Thereafter, the intent is determined from the context data 34 stored in the context data datastore 36 (and optionally based on the recognized results) at 240. The dialog is then determined from the context data datastore 36 (and optionally based on the intent and the recognized results) at 250. The dialog and the recognized results are then processed to determine the dialog prompt 41 at 260. The dialog prompt 41 is then generated and communicated back to the vehicle 12 through the HMI module 16 at 270. Thereafter, the method may end at 280.
With reference to
In various embodiments, the method may begin at 300. The dialog prompt 41 is received at 310. The dialog prompt 310 is communicated to the user via the HMI module 16 at 320. If the prompt is associated with a vehicle action (e.g., turn left, change lanes, etc.) at 330, the action is communicated to the autonomous vehicle system 14 at 340 and the autonomous vehicle system 14 selectively controls the vehicle 12 such that the action occurs 350. Thereafter, the method may end at 360.

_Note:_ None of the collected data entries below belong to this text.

Lemma fetch_loop_arrows (lines : list string) (st : fstate) :
  let st' := fold_left fetch_step lines st in
  (Forall clean_remote (f_updated st) -> Forall clean_remote (f_updated st'))
  /\ length (f_updated st') + length (f_pruned st')
     <= length (f_updated st) + length (f_pruned st)
        + length (filter has_arrow (map strip lines)).
Proof.
  revert st. induction lines as [| l lines IH]; intros st; cbn zeta.
  - cbn. split; [auto | lia].
  - cbn [fold_left map filter].
    destruct (IH (fetch_step st l)) as [IH1 IH2]. cbn zeta in IH1, IH2.
    destruct (fetch_step_arrows st l) as [H1 H2].
    split; [auto |].
    destruct (has_arrow (strip l)); cbn [length]; lia.
Qed.

End FetchArrows.

(** X10. In a fetch summary the remote of every branch update contains no
    slash (the right-hand side of the arrow is cut at its first slash), and
    the updates and the pruned branches together are at most as many as the
    lines with an arrow: a line is counted once, as new, pruned or
    updated. *)
Theorem parse_fetch_output_arrows (raw : string) :
  Forall ParserSpec.clean_remote
    (Sync.branches_updated (Sync.parse_fetch_output raw))
  /\ length (Sync.branches_updated (Sync.parse_fetch_output raw))
     + length (Sync.branches_pruned (Sync.parse_fetch_output raw))
     <= length (filter ParserSpec.has_arrow (map strip (splitlines raw))).
Proof.
  unfold Sync.parse_fetch_output. destruct raw as [| c raw'].
  - cbn. split; [constructor | lia].
  - cbn [nonempty negb Sync.branches_updated Sync.branches_pruned].
    destruct (fetch_loop_arrows (splitlines (String c raw'))
                {| Sync.remotes_set := []; Sync.f_updated := [];
                   Sync.f_pruned := [] |}) as [H1 H2].
    cbn zeta in H1, H2. cbn [Sync.f_updated Sync.f_pruned length] in H1, H2.
    split; [apply H1; constructor | lia].
Qed.

(* ------------------------------------------------------------------ *)
(** ** Status reports *)

Section StatusOutput.

Import Sync ParserSpec.

Lemma parse_digits_nonneg (s : string) (acc : Z) (prev : bool) (z : Z) :
  (0 <= acc)%Z -> parse_digits acc prev s = Some z -> (0 <= z)%Z.
Proof.
  revert acc prev. induction s as [| c r IH]; intros acc prev Hacc;
    cbn [parse_digits].
  - destruct prev; [intros E; injection E as <-; exact Hacc | discriminate].
  - destruct (is_digit c).
    + apply IH. unfold digit_val. lia.
    + destruct ((code c =? 95) && prev); [| discriminate].
      destruct r; [discriminate |]. apply IH. exact Hacc.
Qed.

Lemma digit_char_codes (c : ascii) :
  is_digit_char c = true ->
  is_int_space c = false /\ (code c =? 43) = false /\ (code c =? 45) = false.
Proof.
  unfold is_digit_char, is_digit, is_int_space. set (n := code c).
  rewrite !orb_true_iff, andb_true_iff, !Nat.leb_le, !Nat.eqb_eq.
  intros H.
  repeat split;
    repeat (apply orb_false_iff; split);
    try (apply andb_false_iff);
    rewrite ?Nat.leb_gt, ?Nat.eqb_neq; lia.
Qed.

Lemma int_rstrip_digits (s : string) :
  all_chars is_digit_char s = true -> int_rstrip s = s.
Proof.
  induction s as [| c r IH]; [reflexivity |].
  cbn [all_chars int_rstrip]. intros H. apply andb_true_iff in H.
  destruct H as [Hc Hr]. rewrite (IH Hr).
  destruct (digit_char_codes c Hc) as (Hs & _ & _).
  destruct r; [rewrite Hs |]; reflexivity.
Qed.

(** What [isdigit] lets through is read as a number that is not
    negative, when it is read at all. *)
Lemma int_isdigit_nonneg (s : string) (z : Z) :
  isdigit s = true -> int s = Ok z -> (0 <= z)%Z.
Proof.
  unfold isdigit, int, int_of_string. intros H.
  apply andb_true_iff in H. destruct H as [Hne Hall].
  destruct s as [| c r]; [discriminate Hne |].
  assert (Hc : is_digit_char c = true)
    by (cbn [all_chars] in Hall; apply andb_true_iff in Hall; apply Hall).
  destruct (digit_char_codes c Hc) as (Hs & Hplus & Hminus).
  cbn [int_lstrip]. rewrite Hs, (int_rstrip_digits _ Hall), Hplus, Hminus.
  destruct (parse_digits 0 false (String c r)) as [v |] eqn:E; [| discriminate].
  intros Hz. injection Hz as <-.
  eapply parse_digits_nonneg; [| exact E]. lia.
Qed.

Lemma count_after_nonneg (word part : string) (z : Z) :
  count_after word part = Ok z -> (0 <= z)%Z.
Proof.
  unfold count_after. destruct (contains word part).
  - destruct (isdigit _) eqn:E.
    + apply int_isdigit_nonneg, E.
    + intros H. injection H as <-. lia.
  - intros H. injection H as <-. lia.
Qed.

Lemma decide_status_table (c t : option string) (a b : Z) :
  (0 <= a)%Z -> (0 <= b)%Z ->
  status_table {| current_branch := c; tracking := t; ahead := a; behind := b;
                  sync_status := decide_status a b |}.
Proof.
  intros Ha Hb. unfold status_table, decide_status.
  cbn [sync_status ahead behind].
  destruct (0 <? a)%Z eqn:Ea; destruct (0 <? b)%Z eqn:Eb; cbn [andb];
    rewrite ?Z.ltb_lt, ?Z.ltb_ge in *;
    repeat split; intros; try discriminate; try reflexivity; lia.
Qed.

End StatusOutput.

While at least one exemplary embodiment has been presented in the foregoing detailed description, it should be appreciated that a vast number of variations exist. It should also be appreciated that the exemplary embodiment or exemplary embodiments are only examples, and are not intended to limit the scope, applicability, or configuration of the disclosure in any way. Rather, the foregoing detailed description will provide those skilled in the art with a convenient road map for implementing the exemplary embodiment or exemplary embodiments. It should be understood that various changes can be made in the function and arrangement of elements without departing from the scope of the disclosure as set forth in the appended claims and the legal equivalents thereof.